DISCLAIMER: These notes are from the defunct k8 project which precedes SquirrelJME. The notes for SquirrelJME start on 2016/02/26! The k8 project was effectively a Java SE 8 operating system and as such all of the notes are in the context of that scope. That project is no longer my goal as SquirrelJME is the spiritual successor to it.

09:36

Today will be a busy real life day.

18:57

Perhaps instead of transforming operands at the generic operand level using generators at the generic level. Perhaps have a low level generation subset that allows for a more lower way for code to generate. So this would perhaps be an instructional set that is cached once when needed. The NARF system can then turn those instructional variants into machine code. So basically instead of translateOpFoo doing the assembling work, it instead returns instructions on how to generate the native code. Then that is used by the assembler. So it is just a bit higher up of assembly, a bit smarter but does not require exact work.

19:01

It would still use the assembler, but it would be a bit higher level and using reflection as such. So the code generator would not need to put in the expected shuffling when needed. The PowerPC code would look something like

public List translateOpArrayLength(MetaHolder __mh)
{
	return __mh.lookup("OpArrayLength", () -> MetaMake.construct(
			MetaMacro.Type.ASM, "lwz",
				MetaMake.dest_int(MetaMake.From.OPARG, 1),
				MetaMake.src_int(MetaMake.lookupOffset(dynlinkA)),
				MetaMake.src_ptr(MetaMake.lookupBase(dynlinkA))
		));
}

It would also need to support instructions that do many things like Math. But it would look something like that, though perhaps in the morning I can make it work.

19:22

When the macro information is obtained the NARF system can determine how to handle stuff. This would have much less code duplication.

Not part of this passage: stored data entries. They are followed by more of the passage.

Lemma hex_inj buf buf' : hex buf = hex buf' -> buf = buf'.
Proof. intros H. by rewrite <- (unhex_hex buf), H, unhex_hex. Qed.

Lemma hex_length buf : String.length (hex buf) = 2 * length buf.
Proof. induction buf as [|b buf IH]; [done|]. simpl in *. rewrite IH. lia. Qed.

(** *** The invariant of the store *)

Lemma expired_iff now born : (QR_TOKEN_TTL_MS < i64_saturating_sub now born)%Z <-> (QR_TOKEN_TTL_MS < now - born)%Z.
Proof. unfold i64_saturating_sub, i64_min, i64_max, QR_TOKEN_TTL_MS. lia. Qed.

Definition born_in (trace : list (Z * TokenCall)) (token : string) (born : Z) : Prop :=
  exists buf, token = hex buf /\ In (born, CallGenerate buf) trace.

Record tokens_ok (now : Z) (trace : list (Z * TokenCall)) (s : QrTokenStore) (accepted : list string) : Prop := {
  token_stored : forall token e, s !! token = Some e ->
    born_in trace token (token_created_at_ms e) /\ (used e = true <-> In token accepted);
  token_gone : forall token born, s !! token = None -> born_in trace token born ->
    (QR_TOKEN_TTL_MS < now - born)%Z;
  token_accepted : forall token, In token accepted -> exists born, born_in trace token born;
  token_once : List.NoDup accepted;
}.

Lemma in_buffers trace buf : In buf (buffers trace) <-> exists t, In (t, CallGenerate buf) trace.
Proof.
  unfold buffers. rewrite in_concat. split.
  - intros (l & (x & <- & Hx)%in_map_iff & Hin). destruct x as [t [b|token|]]; simpl in Hin; try done.
    destruct Hin as [->|[]]. by exists t.
  - intros [t Ht]. exists [buf]. split; [|by left]. apply in_map_iff. by exists (t, CallGenerate buf).
Qed.

Lemma buffers_snoc trace x : buffers (trace ++ [x]) = buffers trace ++ call_buffers x.
Proof. unfold buffers. rewrite map_app, concat_app. simpl. by rewrite app_nil_r. Qed.

(** A token is born once. *)
Lemma born_unique trace token born born' :
  List.NoDup (buffers trace) -> born_in trace token born -> born_in trace token born' -> born = born'.
Proof.
  intros Hnd (buf & -> & Hin) (buf' & Hhex%hex_inj & Hin'). subst buf'.
  induction trace as [|x trace IH]; [done|]. unfold buffers in Hnd. simpl in Hnd.
  destruct Hin as [->|Hin], Hin' as [[=]|Hin']; try done.
  - simpl in Hnd. inversion Hnd as [|? ? Hnew _]. destruct Hnew. apply in_buffers. by exists born'.
  - subst x. simpl in Hnd. inversion Hnd as [|? ? Hnew _]. destruct Hnew. apply in_buffers. by exists born.
  - apply IH; try done. by eapply NoDup_app_remove_l.
Qed.

Lemma born_in_snoc trace x token born :
  born_in (trace ++ [x]) token born <->
  born_in trace token born \/ exists buf, token = hex buf /\ x = (born, CallGenerate buf).
Proof.
  unfold born_in. setoid_rewrite in_app_iff. simpl. split.
  - intros (buf & -> & [H|[->|[]]]); [left|right]; by exists buf.
  - intros [(buf & -> & H)|(buf & -> & ->)]; exists buf; auto.
Qed.

Lemma born_in_same trace t c token born :
  (forall buf, c <> CallGenerate buf) ->
  born_in (trace ++ [(t, c)]) token born <-> born_in trace token born.
Proof.
  intros Hc. rewrite born_in_snoc. split; [|by left]. intros [H|(buf & _ & [= _ H])]; [done|]. by destruct (Hc buf).
Qed.
(* ===== verification/AcpSession.v ===== *)
(** * The aggregate of an ACP session
    ([crates/tjuaeui-ai-agent/src/manager/acp/session.rs])

    [AcpSession] holds what the user wants of the agent (desired), what the
    agent last reported (observed) and what it offers (advertised), and emits
    domain events for the consumer that writes them to the database.  Methods
    become functions that return the changed session; the order in which a
    [HashMap] is iterated is an argument. *)

From S2P Require Import Prelude AcpConfig.

(** The types of the protocol crate the session only stores and hands out.
    [usage_eqb] is the [PartialEq] of [UsageUpdate], [usage_to_json] what
    [serde_json] makes of it. *)
Class AcpTypes : Type := {
  UsageUpdate : Type;
  usage_eqb : UsageUpdate -> UsageUpdate -> bool;
  usage_to_json : UsageUpdate -> string;
  AuthMethod : Type;
  AvailableCommand : Type;
}.

(** Of the capabilities, the one the code reads. *)
Record AgentCapabilities : Type := mkCapabilities { load_session : bool }.

Module AcpSessionEvent.
Inductive t : Type :=
| SessionOpened
| SessionAssigned (session_id : string)
| DesiredModeChanged (mode : string)
| DesiredModelChanged (model : string)
| DesiredConfigChanged (selections : gmap string string)
| ObservedModeSynced (mode : string)
| ObservedModelSynced (model : string)
| ObservedConfigSynced (selections : gmap string string)
| ObservedContextUsageChanged (usage_json : string).
End AcpSessionEvent.

Module ReconcileAction.
Inductive t : Type :=
| SetMode (mode : string)
| SetModel (model : string)
| SetConfigOption (key value : string).
#[export] Instance t_eq_dec : EqDecision t.
Proof. solve_decision. Defined.
End ReconcileAction.
Export (hints) ReconcileAction.

(** [CloseReason]; the kill reason is an opaque code of another module. *)
Module CloseReason.
Inductive t : Type :=
| UserCancel
| Killed (reason : option string)
| ProcessExited (exit_code : option Z) (signal : option string) (redacted_summary : string)
| Failed (display : string).
End CloseReason.

Record PendingStartupConfigSeed : Type := mkSeed {
  seed_category : SessionConfigOptionCategory.t;
  seed_value : string;
}.
#[export] Instance seed_eq_dec : EqDecision PendingStartupConfigSeed.
Proof. solve_decision. Defined.

Module SeedResult.
Inductive t : Type :=
| Applied (category : SessionConfigOptionCategory.t) (option_id : string)
| OptionNotAdvertised (category : SessionConfigOptionCategory.t)
| ValueNotSelectable (category : SessionConfigOptionCategory.t).
End SeedResult.

Record CatalogPreloadSummary : Type := mkPreload {
  mode_preloaded : bool;
  model_preloaded : bool;
  mode_catalog_count : nat;
  model_catalog_count : nat;
}.

Record Desired : Type := mkDesired {
  desired_mode_id : option string;
  desired_model_id : option string;
  config_selections : gmap string string;
  pending_startup_config : list PendingStartupConfigSeed;
}.

Record Observed : Type := mkObserved {
  observed_mode_id : option string;
  observed_model_id : option string;
  config_current : gmap string string;
}.

Section Session.
Context `{AcpTypes}.

Record Advertised : Type := mkAdvertised {
  modes : option SessionModeState;
  models : option SessionModelState;
  config_options : option (list SessionConfigOption);
  context_usage : option UsageUpdate;
  agent_capabilities : option AgentCapabilities;
  auth_methods : option (list AuthMethod);
  available_commands : option (list AvailableCommand);
}.

Record AcpSession : Type := mkAcpSession {
  session_id : option string;
  opened : bool;
  desired : Desired;
  observed : Observed;
  advertised : Advertised;
  config_set_in_flight : bool;
  pending_events : list AcpSessionEvent.t;
  pending_session_new_prelude : bool;
  last_close_reason : option CloseReason.t;
}.

Record PersistedSessionState : Type := mkPersisted {
  persisted_mode_id : option string;
  persisted_model_id : option string;
  persisted_config : gmap string string;
  persisted_usage : option UsageUpdate;
}.

Definition AcpSession_new (initial_mode initial_model : option string)
    (selections : gmap string string) : AcpSession :=
  mkAcpSession None false (mkDesired initial_mode initial_model selections [])
    (mkObserved None None ∅) (mkAdvertised None None None None None None None) false [] false None.

(** *** Field updates *)

Definition set_desired (d : Desired) (s : AcpSession) : AcpSession :=
  mkAcpSession (session_id s) (opened s) d (observed s) (advertised s) (config_set_in_flight s)
    (pending_events s) (pending_session_new_prelude s) (last_close_reason s).
Definition set_observed (o : Observed) (s : AcpSession) : AcpSession :=
  mkAcpSession (session_id s) (opened s) (desired s) o (advertised s) (config_set_in_flight s)
    (pending_events s) (pending_session_new_prelude s) (last_close_reason s).
Definition set_advertised (a : Advertised) (s : AcpSession) : AcpSession :=
  mkAcpSession (session_id s) (opened s) (desired s) (observed s) a (config_set_in_flight s)
    (pending_events s) (pending_session_new_prelude s) (last_close_reason s).
Definition set_in_flight (b : bool) (s : AcpSession) : AcpSession :=
  mkAcpSession (session_id s) (opened s) (desired s) (observed s) (advertised s) b
    (pending_events s) (pending_session_new_prelude s) (last_close_reason s).
Definition push_event (e : AcpSessionEvent.t) (s : AcpSession) : AcpSession :=
  mkAcpSession (session_id s) (opened s) (desired s) (observed s) (advertised s) (config_set_in_flight s)
    (pending_events s ++ [e]) (pending_session_new_prelude s) (last_close_reason s).
Definition push_if (changed : bool) (e : AcpSessionEvent.t) (s : AcpSession) : AcpSession :=
  if changed then push_event e s else s.
Definition set_prelude (b : bool) (s : AcpSession) : AcpSession :=
  mkAcpSession (session_id s) (opened s) (desired s) (observed s) (advertised s) (config_set_in_flight s)
    (pending_events s) b (last_close_reason s).
Definition set_ids (sid : option string) (o : bool) (s : AcpSession) : AcpSession :=
  mkAcpSession sid o (desired s) (observed s) (advertised s) (config_set_in_flight s)
    (pending_events s) (pending_session_new_prelude s) (last_close_reason s).
Definition set_close (r : option CloseReason.t) (s : AcpSession) : AcpSession :=
  mkAcpSession (session_id s) (opened s) (desired s) (observed s) (advertised s) (config_set_in_flight s)
    (pending_events s) (pending_session_new_prelude s) r.

Definition with_desired_mode (m : option string) (d : Desired) : Desired :=
  mkDesired m (desired_model_id d) (config_selections d) (pending_startup_config d).
Definition with_desired_model (m : option string) (d : Desired) : Desired :=
  mkDesired (desired_mode_id d) m (config_selections d) (pending_startup_config d).
Definition with_selections (c : gmap string string) (d : Desired) : Desired :=
  mkDesired (desired_mode_id d) (desired_model_id d) c (pending_startup_config d).
Definition with_seeds (l : list PendingStartupConfigSeed) (d : Desired) : Desired :=
  mkDesired (desired_mode_id d) (desired_model_id d) (config_selections d) l.
Definition with_observed_mode (m : string) (o : Observed) : Observed :=
  mkObserved (Some m) (observed_model_id o) (config_current o).
Definition with_observed_model (m : string) (o : Observed) : Observed :=
  mkObserved (observed_mode_id o) (Some m) (config_current o).
Definition with_current (c : gmap string string) (o : Observed) : Observed :=
  mkObserved (observed_mode_id o) (observed_model_id o) c.
Definition with_modes (m : option SessionModeState) (a : Advertised) : Advertised :=
  mkAdvertised m (models a) (config_options a) (context_usage a) (agent_capabilities a) (auth_methods a)
    (available_commands a).
Definition with_models (m : option SessionModelState) (a : Advertised) : Advertised :=
  mkAdvertised (modes a) m (config_options a) (context_usage a) (agent_capabilities a) (auth_methods a)
    (available_commands a).
Definition with_options (c : option (list SessionConfigOption)) (a : Advertised) : Advertised :=
  mkAdvertised (modes a) (models a) c (context_usage a) (agent_capabilities a) (auth_methods a)
    (available_commands a).
Definition with_usage (u : option UsageUpdate) (a : Advertised) : Advertised :=
  mkAdvertised (modes a) (models a) (config_options a) u (agent_capabilities a) (auth_methods a)
    (available_commands a).

(** *** The lease of a configuration update

    The guard token owns a clone of the flag; dropping it stores [false]. *)
Definition try_begin_config_set (s : AcpSession) : bool * AcpSession :=
  if config_set_in_flight s then (false, s) else (true, set_in_flight true s).
Definition drop_config_guard (s : AcpSession) : AcpSession := set_in_flight false s.

(** *** Session id and opening

    The [debug_assert] of [set_session_id] is compiled out of a release
    build, which then keeps the id it has. *)
Definition set_session_id (sid : string) (s : AcpSession) : AcpSession :=
  match session_id s with
  | Some _ => s
  | None => push_event (AcpSessionEvent.SessionAssigned sid) (set_ids (Some sid) (opened s) s)
  end.

Definition clear_session_id (s : AcpSession) : AcpSession := set_close None (set_ids None false s).

Definition record_close_reason (reason : option CloseReason.t) (s : AcpSession) : AcpSession := set_close reason s.
Definition take_close_reason (s : AcpSession) : option CloseReason.t * AcpSession :=
  (last_close_reason s, set_close None s).

Definition mark_opened (s : AcpSession) : AcpSession :=
  if opened s then s else push_event AcpSessionEvent.SessionOpened (set_ids (session_id s) true s).

Definition mark_pending_session_new_prelude (s : AcpSession) : AcpSession := set_prelude true s.
Definition take_pending_session_new_prelude (s : AcpSession) : bool * AcpSession :=
  (pending_session_new_prelude s, set_prelude false s).

(** *** Desired *)

Definition catalog_mode_ids (m : SessionModeState) : list string := map mode_id (available_modes m).
Definition catalog_model_ids (m : SessionModelState) : list string := map model_id (available_models m).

Although the meta code would look odd at first, it should work out. Rather than doing all of the stuff manually, I can just describe how it should work out. Then for stuff like library calls and whatnot it can be modified to work. At least with this meta stuff, say if I want to change the convention I would only need to change one thing in the macro language decoder and runner. What I mean by that, is if I have code that does one thing, I do not have to hardcode the behavior in the assembler portion of the NARF dynarec. Although the instructions are hardcoded the stuff like the lookups would not be. Though I would need to change the assembler a bit to extra the specified information on an instructional level. This is required so that when a method is loaded, these symbols can be looked at. However, I could also just have a symbol lookup table for unique positions as needed for each method, depends.